> TASK DIRECTIONS:
Each line below from the one containing "destruct (existsb (Nat.eqb" through the one containing "destruct (randbelow n" is to be given again exactly, and no line outside that span.

*** Opening of TASK MATERIAL ***

(** On draws below [n], the set branch selects the positions given by the
    first [k] different unused draws, when the tape holds that many. *)
Lemma sample_set_first_distinct (n : nat) (population : list string) :
  forall (tape : list nat) (k : nat) (selected : list nat),
    Forall (fun x => (x < n)%nat) tape ->
    List.length (first_distinct k selected tape) = k ->
    exists left,
      sample_set k n selected population tape
      = Ok (map (fun i => nth i population "") (first_distinct k selected tape),
            left).
Proof.
  induction tape as [|x tape IH]; intros k selected Hlt Hk.
  - cbn [first_distinct] in *. simpl in Hk. subst k. now exists [].
  - destruct k as [|k]; [now exists (x :: tape)|].
    inversion Hlt as [|? ? Hx Hlt']; subst.
    cbn [first_distinct] in *.
    destruct (existsb (Nat.eqb x) selected) eqn:E.
    + destruct (IH (S k) selected Hlt' Hk) as (left & Hrun).
      exists left. rewrite <- Hrun.
      cbn [sample_set]. unfold bind at 1.
      rewrite randbelow_small by exact Hx.
      unfold bind at 1.
      rewrite redraw_member by now apply mem_In.
      unfold bind.
      destruct (randbelow n tape) as [[[j g']|e]|]; reflexivity.
    + simpl in Hk. injection Hk as Hk.
      destruct (IH k (x :: selected) Hlt' Hk) as (left & Hrun).
      exists left. cbn [sample_set map]. unfold bind.
      rewrite randbelow_small by exact Hx.
      rewrite redraw_fresh by now apply not_mem_In.
      now rewrite Hrun.
Qed.

(** ** [random.sample] and [random_multiple] *)

(** [random.sample] never raises on an admissible count, and what it
    returns are the entries at [k] pairwise distinct positions. *)
Lemma sample_comes_to (opts : list string) (k : nat) (g : Rng) :
  (k <= List.length opts)%nat ->
  comes_to (fun sel _ =>
              exists idxs,
                List.length idxs = k /\ NoDup idxs /\
                Forall (fun i => (i < List.length opts)%nat) idxs /\
                sel = map (fun i => nth i opts "") idxs)
           (sample opts (Z.of_nat k) g).
Proof.
  intros Hk.
  destruct (Z.of_nat (List.length opts) <=? setsize (Z.of_nat k))%Z eqn:T.
  - rewrite sample_pool by assumption. apply comes_to_total.
    destruct (sample_loop_answers opts k g Hk)
      as (sel & g' & idxs & Hrun & Hrest).
    exists sel, g'. split; [exact Hrun | now exists idxs].
  - rewrite sample_by_set by assumption.
    eapply comes_to_weaken;
      [apply sample_set_comes_to; destruct k; [now left | right; lia]|].
    intros sel g' (idxs & Hlen & Hnd & Hlt & _ & Hsel).
    now exists idxs.
Qed.

Lemma sample_continues (opts : list string) (k : nat) :
  (k <= List.length opts)%nat ->
  continues (fun _ => True) (sample opts (Z.of_nat k)).
Proof.
  intros Hk.
  destruct (Z.of_nat (List.length opts) <=? setsize (Z.of_nat k))%Z eqn:T.
  - intros g. destruct (sample_loop_continues "" k opts Hk g)
      as (more & used & left & a & E & R & _).
    exists more, used, left, a. split; [exact E|]. split; [|exact I].
    intros rest. rewrite sample_pool by assumption. apply R.
  - intros g. destruct (sample_set_continues (List.length opts) opts k [] Hk g)
      as (more & used & left & a & E & R & _).
    exists more, used, left, a. split; [exact E|]. split; [|exact I].
    intros rest. rewrite sample_by_set by assumption. apply R.
Qed.

(** [random_multiple] on a non-empty list never raises, and what it
    returns are the entries found at pairwise distinct positions, between
    1 and [max(1, n // 2)] of them. *)
Lemma random_multiple_outcome (opts : list string) (g : Rng) :
  opts <> [] ->
  comes_to (fun sel _ =>
              exists idxs,
                (1 <= List.length sel <= Nat.max 1 (List.length opts / 2))%nat
                /\ NoDup idxs /\
                Forall (fun i => (i < List.length opts)%nat) idxs /\
                sel = map (fun i => nth i opts "") idxs)
           (random_multiple opts g).
Proof.
  intros Hne. pose proof (nonempty_length opts Hne) as Hlen.
  pose proof (half_cap_le _ Hlen) as Hcap.
  rewrite random_multiple_unfold by exact Hne.
  destruct (randbelow_run (Nat.max 1 (List.length opts / 2)) g)
    as (c & g1 & -> & Hc); [lia|].
  eapply comes_to_weaken; [apply sample_comes_to; lia|].
  intros sel g' (idxs & Hk & Hnd & Hlt & ->).
  exists idxs. rewrite length_map, Hk. repeat split; try assumption; lia.
Qed.

(** Over at most 21 options [random_multiple] always returns. *)
Lemma random_multiple_pool (opts : list string) (g : Rng) :
  (List.length opts <= 21)%nat ->
  exists sel g', random_multiple opts g = Ok (sel, g').
Proof.
  intros Hsmall. destruct opts as [|o opts]; [now exists [], g|].
  assert (Hne : o :: opts <> []) by discriminate.
  pose proof (half_cap_le _ (nonempty_length _ Hne)) as Hcap.
  rewrite random_multiple_unfold by exact Hne.
  destruct (randbelow_run (Nat.max 1 (List.length (o :: opts) / 2)) g)
    as (c & g1 & -> & Hc); [lia|].
  rewrite sample_small by lia.
  destruct (sample_loop_answers (o :: opts) (S c) g1) as (sel & g' & _ & -> & _);
    [lia|].
  now exists sel, g'.
Qed.

Lemma random_multiple_continues (opts : list string) :
  continues (fun _ => True) (random_multiple opts).
Proof.
  destruct opts as [|o opts]; [now apply continues_ret|].
  assert (Hne : o :: opts <> []) by discriminate.
  pose proof (half_cap_le _ (nonempty_length _ Hne)) as Hcap.
  set (options := o :: opts) in *.
  assert (Hcap' : (Z.max 1 (Z.of_nat (List.length options) / 2)
                   = Z.of_nat (Nat.max 1 (List.length options / 2)))%Z).
  { replace (Z.of_nat (List.length options) / 2)%Z
      with (Z.of_nat (List.length options / 2))
      by (rewrite Nat2Z.inj_div; reflexivity).
    lia. }
  change (random_multiple options)
    with (bind (randint 1 (Z.max 1 (Z.of_nat (List.length options) / 2)))
               (fun k => sample options k)).
  apply (continues_bind
           (fun k => (1 <= k <= Z.max 1 (Z.of_nat (List.length options) / 2))%Z));
    [apply continues_randint; lia|].
  intros k Hk. rewrite <- (Z2Nat.id k) by lia.
  apply sample_continues. lia.
Qed.

Lemma NoDup_map_nth (l : list string) (idxs : list nat) :
  NoDup l -> NoDup idxs ->
  Forall (fun i => (i < List.length l)%nat) idxs ->
  NoDup (map (fun i => nth i l "") idxs).
Proof.
  intros Hl Hidxs Hlt.
  induction idxs as [|i idxs IH]; simpl; [constructor|].
  inversion Hidxs as [|? ? Hi Hrest]; subst.
  inversion Hlt as [|? ? Hilt Hrestlt]; subst.
  constructor; [|now apply IH].
  intros Hin. apply in_map_iff in Hin. destruct Hin as (i' & Heq & Hi').
  rewrite Forall_forall in Hrestlt.
  apply (NoDup_nth l "") in Heq; [|exact Hl|now apply Hrestlt|exact Hilt].
  subst i'. contradiction.
Qed.

Lemma sample_loop_length {A} (d : A) (k : nat) (pool r : list A) (g g' : Rng) :
  (k <= List.length pool)%nat ->
  sample_loop d k pool g = Ok (r, g') -> List.length r = k.
Proof.
  intros Hk Hrun.
  destruct (sample_loop_run d k pool g Hk) as (r0 & g0 & rest & E & Hlen & _).
  rewrite E in Hrun. now injection Hrun as <- _.
Qed.

(** The positions at which a list of options is found. *)
Lemma positions_of (opts sel : list string) :
  incl sel opts ->
  exists idxs,
    Forall (fun i => (i < List.length opts)%nat) idxs /\
    sel = map (fun i => nth i opts "") idxs.
Proof.
  induction sel as [|x sel IH]; intros Hincl; [now exists []|].
  destruct (In_nth opts x "" (Hincl x (or_introl eq_refl))) as (i & Hi & Hx).
  destruct IH as (idxs & Hlt & ->); [intros y Hy; apply Hincl; now right|].
  exists (i :: idxs). split; [now constructor | simpl; now rewrite Hx].
Qed.

Lemma map_nth_inj (opts : list string) :
  NoDup opts ->
  forall l1 l2 : list nat,
    Forall (fun i => (i < List.length opts)%nat) l1 ->
    Forall (fun i => (i < List.length opts)%nat) l2 ->
    map (fun i => nth i opts "") l1 = map (fun i => nth i opts "") l2 ->
    l1 = l2.
Proof.
  intros Hopts. induction l1 as [|i l1 IH]; intros [|j l2] H1 H2 E;
    try discriminate; [reflexivity|].
  inversion H1; inversion H2; subst. injection E as Ehd Etl.
  f_equal; [apply (NoDup_nth opts ""); assumption | now apply IH].
Qed.

Lemma nodupb_NoDup (l : list nat) : nodupb l = true <-> NoDup l.
Proof.
  induction l as [|x l IH]; simpl; [split; [constructor | reflexivity]|].
  rewrite andb_true_iff, negb_true_iff, not_mem_In, IH, NoDup_cons_iff.
  reflexivity.
Qed.

Lemma forallb_below (n : nat) (l : list nat) :
  forallb (fun j => (j <? n)%nat) l = true <-> Forall (fun j => (j < n)%nat) l.
Proof.
  rewrite forallb_forall, Forall_forall.
  split; intros H x Hx; apply Nat.ltb_lt; now apply H.
Qed.

(** Over duplicate-free options, every duplicate-free arrangement of an
    admissible number of options is the answer to some draws on which
    nothing is reduced or drawn again. *)
Lemma random_multiple_reaches (opts sel : list string) :
  NoDup opts -> NoDup sel -> incl sel opts ->
  (1 <= List.length sel <= Nat.max 1 (List.length opts / 2))%nat ->
  exists tape,
    multiple_draws (List.length opts) tape = true /\
    forall rest, random_multiple opts (tape ++ rest) = Ok (sel, rest).
Proof.
  intros Hopts Hsel Hincl Hlen.
  assert (Hne : opts <> []).
  { intros ->. destruct sel as [|x sel]; [simpl in Hlen; lia|].
    exact (Hincl x (or_introl eq_refl)). }
  pose proof (half_cap_le _ (nonempty_length opts Hne)) as Hcap.
  assert (Hk : S (List.length sel - 1) = List.length sel) by lia.
  destruct (Z.of_nat (List.length opts)
            <=? setsize (Z.of_nat (List.length sel)))%Z eqn:T.
  - destruct (sample_loop_reaches "" (List.length sel) opts sel Hopts Hsel Hincl
                eq_refl) as (js & Hjs & Hrange & Hrun).
    exists ((List.length sel - 1)%nat :: js). split.
    + unfold multiple_draws. rewrite Hjs, Hk, T, Hrange.
      rewrite Nat.eqb_refl, !andb_true_r. apply Nat.ltb_lt. lia.
    + intros rest. rewrite random_multiple_unfold by exact Hne.
      rewrite <- app_comm_cons, randbelow_small by lia.
      rewrite Hk, sample_pool by (assumption || lia).
      apply Hrun.
  - destruct (positions_of opts sel Hincl) as (idxs & Hlt & Hmap).
    assert (Hnd : NoDup idxs)
      by (apply (NoDup_map_inv (fun i => nth i opts "")); now rewrite <- Hmap).
    assert (Hlen' : List.length idxs = List.length sel)
      by (rewrite Hmap; now rewrite length_map).
    exists ((List.length sel - 1)%nat :: idxs). split.
    + unfold multiple_draws. rewrite Hlen', Hk, T.
      rewrite Nat.eqb_refl, (proj2 (forallb_below _ _) Hlt),
        (proj2 (nodupb_NoDup _) Hnd).
      rewrite !andb_true_r. apply Nat.ltb_lt. lia.
    + intros rest. rewrite random_multiple_unfold by exact Hne.
      rewrite <- app_comm_cons, randbelow_small by lia.
      rewrite Hk, sample_by_set by (assumption || lia).
      rewrite <- Hlen', Hmap.
      apply sample_set_returns_on; [assumption | assumption | intros i _ []].
Qed.
(** C8. [get_tracer] is idempotent. From any state, after a call
    [get_tracer name] every later call, with the same name or another,
    returns the tracer that call returned and leaves the state untouched, so
    nothing is constructed or registered again. On the first call of the
    process, exactly one provider is constructed and registered, with its
    three span processors, and the tracer bears the name of that call. *)
Theorem get_tracer_idempotent (name : string) (later : list string) (st : TracerState) :
  let st1 := (get_tracer name st).1 in
  let t := (get_tracer name st).2 in
  get_tracer name st1 = (st1, t)
  ∧ get_tracer_calls later st1 = (st1, replicate (length later) t)
  ∧ get_tracer_calls (name :: later) initial_tracer_state
    = ({| _tracer_instance := Some {| instrumenting_module_name := name;
                                      tracer_provider :=
                                        {| provider_obj := 0;
                                           resource := [(SERVICE_NAME, "promptflow")];
                                           span_processors :=
                                             [BatchSpanProcessor MdcExporter;
                                              SimpleSpanProcessor TreeConsoleExporter;
                                              SimpleSpanProcessor memory_exporter] |} |};
          constructed := [ {| provider_obj := 0;
                              resource := [(SERVICE_NAME, "promptflow")];
                              span_processors :=
                                [BatchSpanProcessor MdcExporter;
                                 SimpleSpanProcessor TreeConsoleExporter;
                                 SimpleSpanProcessor memory_exporter] |} ];
          registered := [ {| provider_obj := 0;
                             resource := [(SERVICE_NAME, "promptflow")];
                             span_processors :=
                               [BatchSpanProcessor MdcExporter;
                                SimpleSpanProcessor TreeConsoleExporter;
                                SimpleSpanProcessor memory_exporter] |} ] |},
       replicate (S (length later))
         {| instrumenting_module_name := name;
            tracer_provider :=
              {| provider_obj := 0;
                 resource := [(SERVICE_NAME, "promptflow")];
                 span_processors :=
                   [BatchSpanProcessor MdcExporter;
                    SimpleSpanProcessor TreeConsoleExporter;
                    SimpleSpanProcessor memory_exporter] |} |}).
Proof.
  intros st1 t.
  pose proof (get_tracer_sets_instance name st) as Hset. fold st1 t in Hset.
  split; [by apply get_tracer_cached|].
  split; [by apply get_tracer_calls_cached|].
  cbn [get_tracer_calls].
  pose proof (get_tracer_sets_instance name initial_tracer_state) as Hinit.
  destruct (get_tracer name initial_tracer_state) as [st0 t0] eqn:Hfirst.
  simpl in Hinit.
  rewrite (get_tracer_calls_cached later st0 t0 Hinit).
  by injection Hfirst as <- <-.
Qed.

Example get_tracer_two_names :
  (get_tracer_calls ["a"; "b"; "a"] initial_tracer_state).2
  = replicate 3 (get_tracer "a" initial_tracer_state).2.
Proof. reflexivity. Qed.

End tracer_facts.

(** ** generate_seed_question *)

Module generate_question_facts.
Import generate_question.

(** C10. With a context that is [None] or empty, [generate_seed_question]
    returns the empty string and leaves the world as it was, whatever
    [llm_call] would do: the callable is not invoked. With a non-empty
    context it returns what [llm_call] returns for the connection, the model
    name, the prompt, the temperature and [max_tokens] it was given. *)
Theorem generate_seed_question_spec {Connection PyFloat Value World : Type}
    (py_str : string → Value)
    (llm_call : Connection → string → string → PyFloat → Z → World → Value * World)
    (connection : Connection) (model prompt : string) (context : option string)
    (temperature : PyFloat) (max_tokens : Z) (w : World) :
  (context = None ∨ context = Some "" →
     generate_seed_question py_str llm_call connection model prompt context temperature max_tokens w
     = (py_str "", w))
  ∧ (∀ text, context = Some text → text ≠ "" →
     generate_seed_question py_str llm_call connection model prompt context temperature max_tokens w
     = llm_call connection model prompt temperature max_tokens w).
Proof.
  unfold generate_seed_question. split.
  - by intros [-> | ->].
  - intros text -> Hne. simpl.
    rewrite bool_decide_eq_false_2 by done.
    by destruct (llm_call _ _ _ _ _ _).
Qed.

Lemma generate_seed_question_spec_witness :
  generate_seed_question id counting_llm_call () "gpt-4" "Ask." None (1 # 1)%Q 512 0 = ("", 0)
  ∧ generate_seed_question id counting_llm_call () "gpt-4" "Ask." (Some "") (1 # 1)%Q 512 0 = ("", 0)
  ∧ generate_seed_question id counting_llm_call () "gpt-4" "Ask." (Some "A text chunk.") (1 # 1)%Q 512 0
    = ("Ask.", 1).
Proof.
  split; [|split].
  - apply (generate_seed_question_spec id counting_llm_call () "gpt-4" "Ask." None (1 # 1)%Q 512 0).
    left. reflexivity.
  - apply (generate_seed_question_spec id counting_llm_call () "gpt-4" "Ask." (Some "") (1 # 1)%Q 512 0).
    right. reflexivity.
  - apply (generate_seed_question_spec id counting_llm_call () "gpt-4" "Ask."
             (Some "A text chunk.") (1 # 1)%Q 512 0 ) with (text := "A text chunk.").
    + reflexivity.
    + discriminate.
Defined.

End generate_question_facts.

(** ** The experiment controller: start and stop *)

Module controller_facts.
Import experiment.

Lemma str_contains_end (needle front : string) :
  str_contains needle (front +:+ needle) = true.
Proof.
  apply str_contains_app_r.
  destruct needle as [|a needle]; [reflexivity|].
  simpl. rewrite bool_decide_eq_true_2 by done.
  assert (∀ s, str_prefix s s = true) as Hrefl.
  { intros s. induction s as [|b s IH]; simpl; [done|].
    by rewrite bool_decide_eq_true_2, IH. }
  by rewrite Hrefl.
Qed.

Lemma invalid_state_message_mentions (e : Experiment) :
  str_contains (exp_name e) (invalid_state_message e) = true
  ∧ str_contains (status_str (status e)) (invalid_state_message e) = true.
Proof.
  unfold invalid_state_message. split.
  - apply str_contains_middle.
  - apply str_contains_app_r, str_contains_app_r, str_contains_end.
Qed.

(** C2. Starting an experiment whose status is [Queuing] or [InProgress]
    fails: the call raises [RunOperationError], an error of the
    InvalidStateError kind, with the message "Experiment <name> is <status>",
    which contains the experiment's name and its current status, and the
    experiment is left exactly as it was. *)
Theorem start_of_active_experiment_fails (e : Experiment) :
  status e = Queuing ∨ status e = InProgress →
  ∃ msg,
    start e = (e, Raise (RunOperationError msg))
    ∧ error_kind (RunOperationError msg) = InvalidStateError
    ∧ msg = "Experiment " +:+ exp_name e +:+ " is " +:+ status_str (status e)
    ∧ str_contains (exp_name e) msg = true
    ∧ str_contains (status_str (status e)) msg = true.
Proof.
  intros Hactive. exists (invalid_state_message e).
  destruct (invalid_state_message_mentions e) as [Hname Hstatus].
  repeat split; try done.
  unfold start. by destruct Hactive as [-> | ->].
Qed.

Lemma runs_of_stop (node : string) (e : Experiment) :
  runs_of node (stop e).1
  = if is_active (status e) then cancel_run <$> runs_of node e else runs_of node e.
Proof.
  unfold stop, runs_of. destruct (is_active (status e)); simpl; [|done].
  rewrite lookup_fmap. by destruct (node_runs e !! node).
Qed.

Lemma cancel_run_terminal (r : NodeRun) : run_terminal (run_status (cancel_run r)) = true.
Proof. unfold cancel_run. by destruct (run_terminal (run_status r)) eqn:Hterm. Qed.

Lemma cancel_run_id (r : NodeRun) : run_terminal (run_status r) = true → cancel_run r = r.
Proof. unfold cancel_run. by intros ->. Qed.

(** C3. Stopping an experiment that is [InProgress] succeeds and leaves it
    [Terminated]; every node run that was [Running] (or still [Queued]) is
    [Canceled], under the same run name, and the runs that had already ended
    are kept as they were. Stopping an experiment whose status is terminal
    changes nothing and raises no error. *)
Theorem stop_spec (e : Experiment) :
  (status e = InProgress →
     ∃ e', stop e = (e', Ok e')
       ∧ status e' = Terminated
       ∧ exp_name e' = exp_name e
       ∧ ∀ node i r, runs_of node e !! i = Some r →
           ∃ r', runs_of node e' !! i = Some r'
             ∧ run_name r' = run_name r
             ∧ (run_status r = RunRunning ∨ run_status r = RunQueued → run_status r' = RunCanceled)
             ∧ (run_terminal (run_status r) = true → r' = r))
  ∧ (is_terminal (status e) = true → stop e = (e, Ok e)).
Proof.
  split.
  - intros Hstatus. exists (stop e).1.
    assert (is_active (status e) = true) as Hactive by by rewrite Hstatus.
    split; [|split; [|split]].
    + unfold stop. by rewrite Hactive.
    + unfold stop. by rewrite Hactive.
    + unfold stop. by rewrite Hactive.
    + intros node i r Hr. exists (cancel_run r).
      rewrite runs_of_stop, Hactive, list_lookup_fmap, Hr.
      split; [done|]. unfold cancel_run.
      destruct r as [rn rs]; simpl. destruct rs; simpl; repeat split; try done;
        intros [?|?]; done.
  - intros Hterm. unfold stop.
    by destruct (status e).
Qed.

Lemma start_of_active_experiment_fails_witness :
  ∃ msg,
    start running_experiment = (running_experiment, Raise (RunOperationError msg))
    ∧ error_kind (RunOperationError msg) = InvalidStateError
    ∧ msg = "Experiment " +:+ exp_name running_experiment +:+ " is "
            +:+ status_str (status running_experiment)
    ∧ str_contains (exp_name running_experiment) msg = true
    ∧ str_contains (status_str (status running_experiment)) msg = true.
Proof.
  apply (start_of_active_experiment_fails running_experiment).
  right. reflexivity.
Defined.

Example start_message :
  (start running_experiment).2 = Raise (RunOperationError "Experiment basic-exp is InProgress").
Proof. reflexivity. Qed.

Lemma stop_spec_witness :
  (∃ e', stop running_experiment = (e', Ok e')
     ∧ status e' = Terminated
     ∧ exp_name e' = exp_name running_experiment
     ∧ ∀ node i r, runs_of node running_experiment !! i = Some r →
         ∃ r', runs_of node e' !! i = Some r'
           ∧ run_name r' = run_name r
           ∧ (run_status r = RunRunning ∨ run_status r = RunQueued → run_status r' = RunCanceled)
           ∧ (run_terminal (run_status r) = true → r' = r))
  ∧ stop (stop running_experiment).1 = ((stop running_experiment).1, Ok (stop running_experiment).1).
Proof.
  split.
  - apply (stop_spec running_experiment). reflexivity.
  - apply (stop_spec (stop running_experiment).1). reflexivity.
Defined.

Example stop_cancels_the_running_node :
  runs_of "main" (stop running_experiment).1
  = [ {| run_name := "main_1"; run_status := RunCanceled |} ].
Proof. vm_compute. reflexivity. Qed.

End controller_facts.

(** ** The experiment controller: the status chain *)

Module lifecycle_facts.
Import experiment.

(** What an event that can happen requires of the status, and the status it
    leaves. *)
Lemma step_status (e e' : Experiment) (ev : Event) :
  step e ev = Some e' →
  match ev with
  | EvStart => is_active (status e) = false ∧ status e' = Queuing
  | EvStop => status e' = if is_active (status e) then Terminated else status e
  | EvSchedulerBegins => status e = Queuing ∧ status e' = InProgress
  | EvAllNodesTerminal =>
      status e = InProgress ∧ all_nodes_terminal e = true
      ∧ status e' = (if any_node_failed e then Failed else Completed)
  | EvTerminate => (status e = Completed ∨ status e = Failed) ∧ status e' = Terminated
  | EvDispatch _ _ | EvRunStarts _ | EvRunEnds _ _ =>
      status e = InProgress ∧ status e' = InProgress
  end.
Proof.
  unfold step, start, stop. intros Hstep.
  destruct ev; repeat (case_match || case_decide); simplify_eq/=; done.
Qed.

Lemma status_history_head (e : Experiment) (evs : list Event) :
  ∃ tail, status_history e evs = status e :: tail.
Proof.
  revert e. induction evs as [|ev evs IH]; intros e; simpl; [by eexists|].
  destruct (step e ev) as [e1|]; [|by eexists].
  case_decide as Hsame; [|by eexists].
  destruct (IH e1) as [tail ->]. rewrite Hsame. by eexists.
Qed.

*** Close of TASK MATERIAL ***

> WRITTEN REPLY:
    destruct (existsb (Nat.eqb x) selected) eqn:E.
    + destruct (IH (S k) selected Hlt' Hk) as (left & Hrun).
      exists left. rewrite <- Hrun.
      cbn [sample_set]. unfold bind at 1.
      rewrite randbelow_small by exact Hx.
      unfold bind at 1.
      rewrite redraw_member by now apply mem_In.
      unfold bind.
      destruct (randbelow n tape) as [[[j g']|e]|]; reflexivity.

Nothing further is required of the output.